"It is better as it is, Fru Beck. Many things happen in life that would not be so easy to bear if we were cast down beforehand."
"Yes; but one could guard one's self," whispered Fru Beck, with a certain bitterness and hardness in her voice.
Elizabeth made no reply, and there was a pause, which seemed to Fru Beck to have broken the thread of the conversation. She deliberated how she should take it up again so as to get at what she wanted to say, and taking Elizabeth's hand with sudden warmth, she said—
"If there is anything your aunt wants, you know, I hope, that she has only to send to me." She would rather have made Elizabeth herself the object of her interest instead of her aunt, but felt that there was much in the relations in which they had stood to one another to make that impossible; but her meaning was just as clear.
"And for yourself, Elizabeth?" she went on, looking searchingly into her eyes, with an expression of deep sympathy. "All is not right with you: I am afraid your marriage has not been a happy one."
These last words brought a sudden flush into Elizabeth's face, and she involuntarily withdrew her hand.

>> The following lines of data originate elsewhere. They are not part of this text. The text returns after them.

(** The padded tail: one block when the length still fits in the last one, two
    otherwise. *)
Definition padded_tail rest (bits : Z) : list (list Z) :=
  if (56 <? S (length rest))%nat
  then [rest ++ [0x80] ++ replicate (63 - length rest) 0; replicate 56 0 ++ length_bytes bits]
  else [rest ++ [0x80] ++ replicate (55 - length rest) 0 ++ length_bytes bits].

Lemma pad_blocks bs rest :
  Forall block64 bs → (length rest < 64)%nat →
  blocks (length (pad (concat bs ++ rest))) (pad (concat bs ++ rest)) =
  bs ++ padded_tail rest (u64 (Z.of_nat (length (concat bs ++ rest)) * 8)).
Proof.
  intros Hbs Hrest. set (bits := u64 _).
  assert (Forall block64 (padded_tail rest bits)) as Htail.
  { unfold padded_tail, block64. destruct (56 <? _)%nat eqn:Hlt;
      [apply Nat.ltb_lt in Hlt|apply Nat.ltb_ge in Hlt];
      repeat constructor; rewrite !length_app, length_replicate; simpl; lia. }
  assert (pad (concat bs ++ rest) = concat (bs ++ padded_tail rest bits)) as ->.
  { unfold pad. fold bits. rewrite concat_app, <-app_assoc. f_equal.
    rewrite length_app, length_concat_blocks by done.
    replace ((55 - Z.of_nat (64 * length bs + length rest)) mod 64)
      with ((55 - Z.of_nat (length rest)) mod 64) by
      (rewrite <-(Z_mod_plus_full _ (- Z.of_nat (length bs)) 64); f_equal; lia).
    unfold padded_tail. destruct (56 <? _)%nat eqn:Hlt;
      [apply Nat.ltb_lt in Hlt|apply Nat.ltb_ge in Hlt].
    - rewrite <-(Z_mod_plus_full _ 1), Z.mod_small by lia. cbn [concat].
      rewrite app_nil_r, <-!app_assoc. do 2 f_equal.
      rewrite (app_assoc (replicate _ _)), <-replicate_add. do 2 f_equal. lia.
    - rewrite Z.mod_small by lia. cbn [concat]. rewrite app_nil_r.
      do 4 f_equal. lia. }
  apply blocks_concat; [by apply Forall_app|].
  rewrite length_concat_blocks by (by apply Forall_app). lia.
Qed.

She looked at Fru Beck with an expression of wounded pride, as if it was a subject she declined to discuss.
"That is not the case, Fru Beck," she replied. "I am"—she was going to say "happily," but preferred to say—"not unhappily married." She felt that that sounded rather weak, and added—
"I have never loved, never wished for, any one but him who is now my husband."
"I am overjoyed to hear it, Elizabeth, for I had heard otherwise," said Fru Beck, with some embarrassment—and there was another pause. She felt from Elizabeth's manner and bearing that she had wounded her self-esteem; and this last unlucky speech, she was afraid, had made matters worse.